Therapy for ADHD and ADD
What is ADHD?
ADHD stands for attention-deficit/hyperactivity disorder, a common neurodevelopmental condition that affects how people think, act, and learn. It can cause a range of challenges and difficulties in various aspects of life, such as school, work, and relationships. Some of the most common signs of ADHD are:
- Inattention: You may have trouble paying attention to details, following instructions, or completing tasks. You may also get easily bored, distracted, or sidetracked. You may make careless mistakes, forget things, or lose track of your belongings.
- Hyperactivity: You may feel restless, fidgety, or impatient. You may also have difficulty sitting still, staying quiet, or waiting your turn. You may talk excessively, interrupt others, or act impulsively.
- Impulsivity: You may act without thinking, say things without considering the consequences, or make hasty decisions. You may also have trouble controlling your emotions, such as anger, frustration, or excitement. You may take risks, break rules, or get into trouble.
- Mood Dysregulation: You may struggle with motivation one moment and enter a flow state of hyperfocus the next. ADHDers experience differences in how the mind and body regulate emotions, which is one of the reasons why therapy is such a helpful resource for neurodivergent folks.
If you experience any of these traits, you may have ADHD. ADHD is not a sign of low intelligence or laziness. It is a brain-based difference that can be treated and managed with the help of professional help and self-care strategies. If you think you may have ADHD, please reach out to a qualified mental health provider for diagnosis and treatment.
What can I do about my ADHD?
Many people try to cope with it by ignoring it or hiding it, but this only makes it worse. The more we deny our ADHD, the more it affects our self-esteem and performance.
A better way to deal with ADHD is to learn to accept and embrace it, rather than reject it or be ashamed of it. This helps us understand our strengths and weaknesses and find ways to overcome our challenges. One of the skills we need to learn is how to organize our time and space and create routines that work for us.
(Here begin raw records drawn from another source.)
Lemma cleanup_keeps_wf (c : configuration) (us : instance) w :
  directory_wf w → directory_wf (run_state (cleanup c us) w).
Proof.
  intros [Halloc Hinj].
  assert (next_ptr (run_state (cleanup c us) w) = next_ptr w) as Hnext.
  { by destruct (cleanup_run c us w) as [_ ->]. }
  assert (∀ ri d, m_disks (run_state (cleanup c us) w) !! ri = Some d →
            m_disks w !! ri = Some d) as Hsub.
  { intros ri d. rewrite cleanup_lookup. by destruct (cleanup_keep _ _ _ _). }
  split.
  - intros ri d Hd%Hsub. rewrite Hnext. by eapply Halloc.
  - intros ri ri' d Hd%Hsub Hd'%Hsub. by eapply Hinj.
Qed.

Lemma directory_wf_frame (w w' : world) :
  m_disks w' = m_disks w → next_ptr w' = next_ptr w →
  directory_wf w → directory_wf w'.
Proof. unfold directory_wf. by intros -> ->. Qed.

Lemma rounds_untouched (n : nat) {X} (f : world → X) w :
  untouched_by_rounds f → f (run_state (flush_loop_rounds n) w) = f w.
Proof.
  intros Hf. revert w. induction n as [|n IH]; intros w; [done|].
  cbn [flush_loop_rounds]. rewrite run_state_bind.
  change (run_value (gets m_shutdown) w) with (m_shutdown w).
  change (run_state (gets m_shutdown) w) with w.
  destruct (m_shutdown w); [done|].
  rewrite run_state_bind. cbn beta. rewrite IH. by apply round_untouched.
Qed.

(** X13. No two regions ever share a disk object, and every disk of the
    map was returned by [disk::create]: the constructor leaves the map
    so, and [prepare] (even when it creates two disks for one region),
    [cleanup], the flush thread and the requests keep it so. *)
Theorem disks_are_never_shared :
  (∀ base h clk, directory_wf (datalayer_init base h clk)) ∧
  (∀ (c : configuration) (us : instance) (w : world),
     directory_wf w →
     directory_wf (run_state (prepare c us) w) ∧
     directory_wf (run_state (cleanup c us) w)) ∧
  (∀ (rounds : nat) (w : world),
     directory_wf w → directory_wf (run_state (flush_loop rounds) w)) ∧
  (∀ (ri : regionid) (key : buffer) (value : list buffer) (version : N)
     (w : world),
     directory_wf w →
     directory_wf (run_state (get ri key) w) ∧
     directory_wf (run_state (put ri key value version) w) ∧
     directory_wf (run_state (del ri key) w) ∧
     directory_wf (run_state (trickle ri) w)).
Proof.
  split_and!.
  - apply init_wf.
  - intros c us w Hw. split; [by apply prepare_keeps_wf|by apply cleanup_keeps_wf].
  - intros rounds w Hw. unfold flush_loop. rewrite run_state_bind.
    change (run_state (emit (EvLog WARNING MsgFlushThreadStarted)) w) with w.
    cbn beta. eapply directory_wf_frame; [| |exact Hw].
    + apply (rounds_untouched rounds m_disks), untouched_m_disks.
    + apply (rounds_untouched rounds next_ptr), untouched_next_ptr.
  - intros ri key value version w Hw.
    destruct (requests_only_touch_disks ri key value version w)
      as ((h1 & ->) & (h2 & ->) & (h3 & ->) & (h4 & ->)).
    done.
Qed.

(** X14. A request touches one disk only: while no two regions share a
    disk, [get], [put], [del] and [trickle] on one region leave the disk
    object of every other hosted region as it was. *)
Theorem requests_touch_one_disk (ri : regionid) (key : buffer)
    (value : list buffer) (version : N) (w : world) :
  directory_wf w →
  ∀ ri' d', ri' ≠ ri → m_disks w !! ri' = Some d' →
    heap (run_state (get ri key) w) d' = heap w d' ∧
    heap (run_state (put ri key value version) w) d' = heap w d' ∧
    heap (run_state (del ri key) w) d' = heap w d' ∧
    heap (run_state (trickle ri) w) d' = heap w d'.
Proof.
  intros [_ Hinj] ri' d' Hri' Hd'.
  unfold run_state, get, put, del, trickle, get_region, bind, gets.
  destruct (m_disks w !! ri) as [d|] eqn:Hd; simpl; [|done].
  assert (d ≠ d') as Hne.
  { intros ->. by apply Hri', (Hinj ri' ri d'). }
  rewrite !call_eq. simpl. by rewrite !fn_lookup_insert_ne.
Qed.
End directory_pointers.

Lemma requests_touch_one_disk_witness :
  let w := run_state (prepare config_abc self) scripted_init in
  directory_wf w ∧
  ∀ ri' d', ri' ≠ region_a → m_disks w !! ri' = Some d' →
    heap (run_state (get (HD := scripted) region_a 5) w) d' = heap w d' ∧
    heap (run_state (put (HD := scripted) region_a 5 [6] 1) w) d' = heap w d' ∧
    heap (run_state (del (HD := scripted) region_a 5) w) d' = heap w d' ∧
    heap (run_state (trickle region_a) w) d' = heap w d'.
Proof.
  assert (directory_wf (run_state (prepare config_abc self) scripted_init))
    as Hwf.
  { apply prepare_keeps_wf, init_wf. }
  split; [exact Hwf|].
  exact (requests_touch_one_disk (HD := scripted) region_a 5 [6] 1 _ Hwf).
Defined.

(** ** Fairness of the optimistic pass *)

Section optimistic_fairness.
Context `{HD : Hyperdisk}.

(** The regions the optimistic pass of a round takes off the front of
    its queue each get one [do_optimistic_io] call when hosted. *)
Lemma round_optimism_attempts (w : world) :
  let q := observe (region_keys (m_disks w)) (m_optimistic_rr w) in
  ∃ k : nat,
    (optimism_due w = true → q ≠ [] → (1 ≤ k)%nat) ∧
    m_optimistic_rr (run_state flush_loop_body w) =
      drop k q ++ filter (λ r, is_Some (m_disks w !! r)) (take k q) ∧
    (∀ ri d, ri ∈ take k q → m_disks w !! ri = Some d →
       ∃ code, EvOptimisticIO ri d code ∈ run_events flush_loop_body w).
Proof.
  intros q.
  destruct (flush_loop_body_run w)
    as (e_pre & e_opt & e_flush & s1 & s2 & s3 & Hevs & _ & Hopt & _).
  destruct Hopt as (k & attempts & Hk & Hprog & Hnot & Hatt & Hq & He & _).
  fold (region_keys (m_disks w)) in Hk, Hprog, Hatt, Hq.
  fold q in Hk, Hprog, Hatt, Hq.
  exists k. split_and!; try done.
  - by rewrite Hq, Hatt, hosted_of_keys.
  - intros ri d Hri Hd.
    assert ((ri, d) ∈ attempts.*1) as Hin.
    { rewrite Hatt. by apply elem_of_hosted_of. }
    apply list_elem_of_fmap in Hin as ([[r' d'] code] & [= <- <-] & Hin).
    exists code. rewrite Hevs, !elem_of_app. right. left. rewrite He.
    apply list_elem_of_bind. exists (ri, d, code). split; [|done]. left.
Qed.

Lemma optimistic_windows_hosted hosted w traces :
  optimistic_windows hosted w traces → dom (m_disks w) = hosted.
Proof. by destruct 1. Qed.

End optimistic_fairness.

(** ** Warnings of the round-robin passes *)

Section pass_warnings.
Context `{HD : Hyperdisk}.

Lemma app_skip_prefix {A} (l0 l pre post : list A) (e : A) :
  l0 ++ l = pre ++ e :: post → e ∉ l0 →
  ∃ pre', pre = l0 ++ pre' ∧ l = pre' ++ e :: post.
Proof.
  intros Heq Hnin. apply app_eq_app in Heq as [k [[-> Heq]|[-> ->]]].
  - destruct k as [|x k]; simpl in Heq.
    + exists []. by rewrite !app_nil_r.
    + injection Heq as <- ->. destruct Hnin.
      apply elem_of_app. right. left.
  - by exists k.
Qed.

Section one_queue.
Variable ev : regionid → disk_ptr → returncode → event.
Variable failed : logmsg.
Hypothesis ev_inj : ∀ r d c r' d' c',
  ev r d c = ev r' d' c' → r = r' ∧ d = d' ∧ c = c'.
Hypothesis ev_not_log : ∀ r d c, ev r d c ≠ EvLog WARNING failed.

Lemma attempt_events_cases (a : attempt) :
  (a.2 = SUCCESS ∨ a.2 = DIDNOTHING) ∧
    attempt_events ev failed a = [ev a.1.1 a.1.2 a.2]
  ∨ (a.2 ≠ SUCCESS ∧ a.2 ≠ DIDNOTHING) ∧
    attempt_events ev failed a = [ev a.1.1 a.1.2 a.2; EvLog WARNING failed].
Proof. unfold attempt_events. destruct a.2; auto. Qed.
Another skill we need to develop is how to focus our attention and regulate our energy and emotions. ADHD often makes us feel overwhelmed or scattered by too much information or stimulation. Mindfulness helps us become aware of our thoughts and feelings and choose how to respond to them. When we do this, we discover our creativity and potential for growth and happiness. Sometimes, we may need the help of a coach who can guide us through this process of self-management and goal-setting.
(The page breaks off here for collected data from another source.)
(** ** [NameMentionChart.fetchData]: a version counter held in a ref *)

Record ChartState := {
  entities : list EntityMentionCount;
  totalCount : Z;
  hasMore : bool;
  chart_loading : bool;
  filterVersion : nat;          (* filterVersionRef.current *)
}.

Definition chart_init : ChartState :=
  {| entities := []; totalCount := 0; hasMore := true;
     chart_loading := true; filterVersion := 0%nat |}.

(** The synchronous prefix of [fetchData]; returns the captured [v]. *)
Definition fetchData_start (s : ChartState) : ChartState * nat :=
  let v := S (filterVersion s) in
  ({| entities := entities s; totalCount := totalCount s;
      hasMore := true; chart_loading := true; filterVersion := v |}, v).

(** Continuation of [fetchData] after a successful [await]. *)
Definition fetchData_resolve (v : nat) (data : list EntityMentionCount)
    (count : Z) (s : ChartState) : ChartState :=
  if decide (filterVersion s ≠ v) then s
  else {| entities := data; totalCount := count;
          hasMore := bool_decide (Z.of_nat (length data) < count);
          chart_loading := false; filterVersion := filterVersion s |}.

(** Continuation of [fetchData] when the [await] throws. *)
Definition fetchData_reject (v : nat) (s : ChartState) : ChartState :=
  if decide (filterVersion s = v)
  then {| entities := entities s; totalCount := totalCount s;
          hasMore := hasMore s; chart_loading := false;
          filterVersion := filterVersion s |}
  else s.

(** States the chart can be in, with the versions that calls of
    [fetchData] have captured so far, latest first (ghost): [fetchData]
    is called, and requests it issued settle, in any order.  Other code
    of the component ([loadMore], which only reads the ref) may change
    the stored rows and flags in between, but never the ref. *)
Inductive chart_reachable : ChartState → list nat → Prop :=
  | ch_init : chart_reachable chart_init []
  | ch_start c vs :
      chart_reachable c vs →
      chart_reachable (fetchData_start c).1 ((fetchData_start c).2 :: vs)
  | ch_resolve v data count c vs :
      chart_reachable c vs → v ∈ vs →
      chart_reachable (fetchData_resolve v data count c) vs
  | ch_reject v c vs :
      chart_reachable c vs → v ∈ vs →
      chart_reachable (fetchData_reject v c) vs
  | ch_other c c' vs :
      chart_reachable c vs → filterVersion c' = filterVersion c →
      chart_reachable c' vs.

End Loader.

(* ================================================================== *)
(** * On-demand detail cache (section breakdowns) *)
(* ================================================================== *)

Module DetailCache.

Record SectionBreakdown := { section : string; mention_count : Z }.

(** Which piece of code issued a fetch: the visible-window effect or the
    row hover handler.  Their completion handlers are written
    differently in the source. *)
Inductive Origin := Visible | Hover.

#[global] Instance Origin_eq_dec : EqDecision Origin.
Proof. solve_decision. Defined.

Record State := {
  breakdownCache : gmap string (list SectionBreakdown);
  pending : gset string;
  (* ghost: calls of getEntitySectionBreakdown that have not settled *)
  inflight : list (Origin * string);
  (* ghost: every call of getEntitySectionBreakdown so far, in order *)
  fetches : list string;
}.

Definition init : State :=
  {| breakdownCache := ∅; pending := ∅; inflight := []; fetches := [] |}.

(** [!breakdownCacheRef.current.has(id) && !pendingRef.current.has(id)] *)
Definition needs_fetch (s : State) (i : string) : Prop :=
  breakdownCache s !! i = None ∧ i ∉ pending s.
When we embrace our ADHD, we not only reduce our difficulties, but also unlock our talents and passions. ADHD does not have to limit your life. You can learn to manage it and live more fully. If you struggle with any form of ADHD, from inattention to hyperactivity, please reach out. You deserve better.
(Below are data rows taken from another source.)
Lemma X5_witness :
  exists h' ps,
    MappingField.getInitialValue ExampleObjectKeysMapping ExampleMappingHeap
      = Ok (VRef 1) h' /\
    h' !! 1 = Some (Cell KObject ps) /\
    map fst ps = ["str"; "dex"] /\
    Forall (fun kv => seeded ExampleObjectKeysMapping kv.1 kv.2) ps.
Proof.
  apply (X5_getInitialValue_keys_of_object ExampleObjectKeysMapping ExampleMappingHeap
           (ExampleMappingHeap ++ [empty_object]) 1
           [("str", VPrim (PString "Strength")); ("dex", VPrim (PString "Dexterity"))]
           eq_refl eq_refl eq_refl).
  - apply (bool_decide_unpack _). vm_compute. exact I.
  - intros h. exists (VPrim (PNumber 0)), h. split; [reflexivity | apply preserved_refl].
  - intros f Hf. discriminate Hf.
Defined.

(** X7.  [getInitialValue] seeds the inherited initial value itself, not a
    copy.  When that value is one shared object (the same at every call)
    and [initialKeys] lists at least one key, the first call writes the
    seeded entries into the shared object and returns it; a second call
    then finds it not empty and returns it as it is, the heap unchanged. *)
Theorem X7_getInitialValue_shared_initial
    (this : MappingField.t) (l : loc) (k : string) (ks : list string) (h : heap) :
  (forall h1, MappingField.super_getInitialValue this h1 = Ok (VRef l) h1) ->
  h !! l = Some (Cell KObject []) ->
  MappingField.initialKeys this = Some (MappingField.KeyArray (k :: ks)) ->
  (forall h, exists v h',
     getInitialValue (MappingField.model this) h = Ok v h' /\ preserved h h') ->
  (forall f, MappingField.initialValue this = Some f ->
     forall k mi h, exists r h', f k mi h = Ok r h' /\ preserved h h') ->
  exists h' ps,
    MappingField.getInitialValue this h = Ok (VRef l) h' /\
    h' !! l = Some (Cell KObject ps) /\
    (forall k', k' ∈ map fst ps <-> k' ∈ k :: ks) /\
    MappingField.getInitialValue this h' = Ok (VRef l) h'.
Proof.
  intros Hsuper Hl Hkeys Hchild Hproducer.
  destruct (getInitialValue_loop this l KObject Hchild Hproducer (k :: ks) [] h Hl)
    as (h' & ps & Hloop & Hl' & Hk & Hnd & Hord & Hseed); [constructor | constructor |].
  exists h', ps. split; [|split; [done|split]].
  - unfold MappingField.getInitialValue. rewrite (bind_Ok _ _ _ _ _ (Hsuper h)), Hkeys.
    unfold bind at 1, isEmpty, bind at 1, deref. rewrite Hl. cbn [ret props negb].
    unfold bind at 1. by rewrite Hloop.
  - intros k'. rewrite Hk. split; [intros [Hin|Hin]; [by apply elem_of_nil in Hin | done]|].
    intros Hin. by right.
  - unfold MappingField.getInitialValue. rewrite (bind_Ok _ _ _ _ _ (Hsuper h')), Hkeys.
    unfold bind at 1, isEmpty, bind at 1, deref. rewrite Hl'. cbn [ret props].
    destruct ps as [|kv ps]; [|done].
    exfalso. assert (k ∈ map fst (@nil (string * val))) as Hin by (apply Hk; right; left).
    by apply elem_of_nil in Hin.
Qed.

Lemma X7_witness :
  exists h' ps,
    MappingField.getInitialValue ExampleSharedInitialMapping ExampleCrewHeap
      = Ok (VRef 2) h' /\
    h' !! 2 = Some (Cell KObject ps) /\
    (forall k', k' ∈ map fst ps <-> k' ∈ ["str"; "dex"]) /\
    MappingField.getInitialValue ExampleSharedInitialMapping h' = Ok (VRef 2) h'.
Proof.
  apply (X7_getInitialValue_shared_initial ExampleSharedInitialMapping 2 "str" ["dex"]
           ExampleCrewHeap (fun _ => eq_refl) eq_refl eq_refl).
  - intros h. exists (VPrim (PNumber 0)), h. split; [reflexivity | apply preserved_refl].
  - intros f Hf. discriminate Hf.
Defined.

Lemma preserved_length h h' : preserved h h' -> length h <= length h'.
Proof.
  intros Hp. destruct (decide (length h <= length h')) as [|Hlt]; [done|].
  destruct (lookup_lt_is_Some_2 h (length h')) as [c Hc]; [lia|].
  apply Hp, lookup_lt_Some in Hc. lia.
Qed.

Lemma alist_set_NoDup_values {V} (k : string) (v : V) (ps : list (string * V)) :
  v ∉ map snd ps -> NoDup (map snd ps) -> NoDup (map snd (alist_set k v ps)).
Proof.
  induction ps as [|[k' v'] ps IH]; cbn [alist_set map snd]; intros Hv Hnd.
  - apply NoDup_singleton.
  - apply not_elem_of_cons in Hv as [Hne Hv]. apply NoDup_cons in Hnd as [Hv' Hnd].
    destruct (String.eqb k k'); cbn [map snd].
    + by apply NoDup_cons.
    + apply NoDup_cons. split; [|by apply IH].
      intros Hin. apply list_elem_of_fmap in Hin as ([k1 v1] & -> & Hin).
      apply elem_of_alist_set in Hin as [[= _ ->]|Hin]; [done|].
      apply Hv'. apply list_elem_of_fmap. by exists (k1, v1).
Qed.

Section getInitialValue_fresh.
Context (this : MappingField.t) (l : loc) (kd : kind) (n0 : nat).
Context (Hnone : MappingField.initialValue this = None).
Context (Hchild : forall h, exists o h',
           getInitialValue (MappingField.model this) h = Ok (VRef o) h' /\
           length h <= o < length h' /\ preserved h h').

Lemma getInitialValue_fresh_loop : forall ks ps h,
  h !! l = Some (Cell kd ps) ->
  Forall (fun kv => exists o, kv.2 = VRef o /\ n0 <= o < length h) ps ->
  NoDup (map snd ps) ->
  n0 <= length h ->
  exists h' ps',
    forEach ks (MappingField.seed_key this (VRef l)) h = Ok tt h' /\
    h' !! l = Some (Cell kd ps') /\
    Forall (fun kv => exists o, kv.2 = VRef o /\ n0 <= o < length h') ps' /\
    NoDup (map snd ps').
Proof.
  induction ks as [|k ks IH]; intros ps h Hl Hall Hnd Hn0.
  - by exists h, ps.
  - destruct (Hchild h) as (o & h2 & Hmi & Ho & Hp2).
    assert (h2 !! l = Some (Cell kd ps)) as Hl2 by (by apply Hp2).
    destruct (IH (alist_set k (VRef o) ps) (<[l := Cell kd (alist_set k (VRef o) ps)]> h2))
      as (h' & ps' & Hloop & Hl' & Hall' & Hnd').
    + apply list_lookup_insert_eq. by apply lookup_lt_Some in Hl2.
    + apply Forall_forall. intros kv Hin. rewrite length_insert.
      apply elem_of_alist_set in Hin as [->|Hin].
      * exists o. split; [done | lia].
      * eapply Forall_forall in Hall as (o' & -> & Ho'); [|done].
        exists o'. split; [done | lia].
    + apply alist_set_NoDup_values; [|done].
      intros Hin. apply list_elem_of_fmap in Hin as (kv & Hkv & Hin).
      eapply Forall_forall in Hall as (o' & Ho' & Hlt); [|done].
      rewrite Ho' in Hkv. injection Hkv as ->. lia.
    + rewrite length_insert. lia.
    + exists h', ps'. split; [|done].
      cbn [forEach]. unfold bind at 1. unfold MappingField.seed_key at 1.
      rewrite (bind_Ok _ _ _ _ _ Hmi), Hnone. unfold bind at 1. cbn [ret assign_property].
      by rewrite (set_property_Ok _ _ _ _ _ Hl2).
Qed.
End getInitialValue_fresh.

(** X8.  [getInitialValue] asks the child for an initial value once per
    key.  With no value producer and a child whose [getInitialValue]
    returns a new object at each call, the seeded entries therefore hold
    pairwise distinct objects, all of them new: no two keys share an
    object, and none shares one with what existed before the call. *)
Theorem X8_getInitialValue_entries_distinct
    (this : MappingField.t) (h0 h1 : heap) (l : loc) (ks : list string) :
  MappingField.super_getInitialValue this h0 = Ok (VRef l) h1 ->
  h1 !! l = Some (Cell KObject []) ->
  MappingField.initialKeys this = Some (MappingField.KeyArray ks) ->
  MappingField.initialValue this = None ->
  (forall h, exists o h',
     getInitialValue (MappingField.model this) h = Ok (VRef o) h' /\
     length h <= o < length h' /\ preserved h h') ->
  exists h' ps,
    MappingField.getInitialValue this h0 = Ok (VRef l) h' /\
    h' !! l = Some (Cell KObject ps) /\
    Forall (fun kv => exists o, kv.2 = VRef o /\ length h1 <= o) ps /\
    NoDup (map snd ps).
Proof.
  intros Hsuper Hl Hkeys Hnone Hchild.
  destruct (getInitialValue_fresh_loop this l KObject (length h1) Hnone Hchild ks [] h1 Hl)
    as (h' & ps & Hloop & Hl' & Hall & Hnd); [constructor | constructor | done |].
  exists h', ps. split; [|split; [done|split; [|done]]].
  - unfold MappingField.getInitialValue. rewrite (bind_Ok _ _ _ _ _ Hsuper), Hkeys.
    unfold bind at 1, isEmpty, bind at 1, deref. rewrite Hl. cbn [ret props negb].
    unfold bind at 1. by rewrite Hloop.
  - eapply Forall_impl; [exact Hall|]. intros kv (o & Ho & Hlt). exists o. split; [done | lia].
Qed.

Lemma X8_witness :
  exists h' ps,
    MappingField.getInitialValue ExampleObjectChildMapping ExampleMappingHeap
      = Ok (VRef 1) h' /\
    h' !! 1 = Some (Cell KObject ps) /\
    Forall (fun kv => exists o, kv.2 = VRef o /\ 2 <= o) ps /\
    NoDup (map snd ps).
Proof.
  apply (X8_getInitialValue_entries_distinct ExampleObjectChildMapping ExampleMappingHeap
           (ExampleMappingHeap ++ [empty_object]) 1 ["str"; "dex"]
           eq_refl eq_refl eq_refl eq_refl).
  intros h. exists (length h), (h ++ [empty_object]). split; [reflexivity|].
  split; [rewrite length_app; cbn; lia | apply preserved_alloc].
Defined.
Deep Eddy Psychotherapy is home to ADHD and neurodiversity affirming therapists. We are here to help.
How can therapy help with ADHD?
Therapy can help with ADHD in various ways, depending on the type and goals of therapy. Some of the benefits of therapy for ADHD are:
- Therapy can help you understand your ADHD better and how it affects your life. You can learn about the causes, symptoms, and treatments of ADHD, as well as how to cope with common challenges and frustrations. Therapy can also help you identify your strengths and interests and how to use them to your advantage. Psychoeducation is a common component of many types of therapy for ADHD.
- Therapy can help you change your thoughts and behaviors that may interfere with your functioning and well-being. You can learn skills and strategies to improve your attention, organization, planning, time management, problem-solving, and impulse control. You can also learn how to regulate your emotions, such as anger, anxiety, or depression, that may result from or worsen your ADHD symptoms.
- Therapy can help you practice mindfulness and relaxation techniques that can calm your mind and body. You can learn how to be more present and aware of your thoughts, feelings, sensations, and surroundings, without judging or reacting to them. You can also learn how to reduce stress and increase your focus and concentration. Mindfulness-based cognitive therapy (MBCT) is a type of therapy that combines CBT with mindfulness meditation.
- Therapy can help you improve your relationships with others, such as family, friends, partners, or coworkers. You can learn how to communicate better, listen more attentively, express your needs and feelings, respect boundaries, and resolve conflicts. You can also learn how to deal with social situations that may trigger or challenge your ADHD symptoms, such as public speaking, networking, or dating. Some types of therapy for ADHD may involve the participation of a partner or spouse.
- Therapy can help you achieve your personal and professional goals by providing support, guidance, feedback, and accountability. You can work with a therapist or a coach who can help you clarify your vision, set realistic and attainable objectives, monitor your progress, and celebrate your successes. You can also learn how to overcome obstacles, cope with setbacks, and adjust your plans as needed. Occupational therapy and ADHD coaching are some types of therapy that focus on these aspects.
Therapy for ADHD can be done individually or in groups, depending on your preferences and needs. It can also be done in person or online, depending on the availability and suitability of the therapist or coach. Therapy for ADHD can be a valuable addition or alternative to medication treatment. If you are interested in trying therapy for ADHD, please consult with a qualified mental health professional who can help you find the best option for you.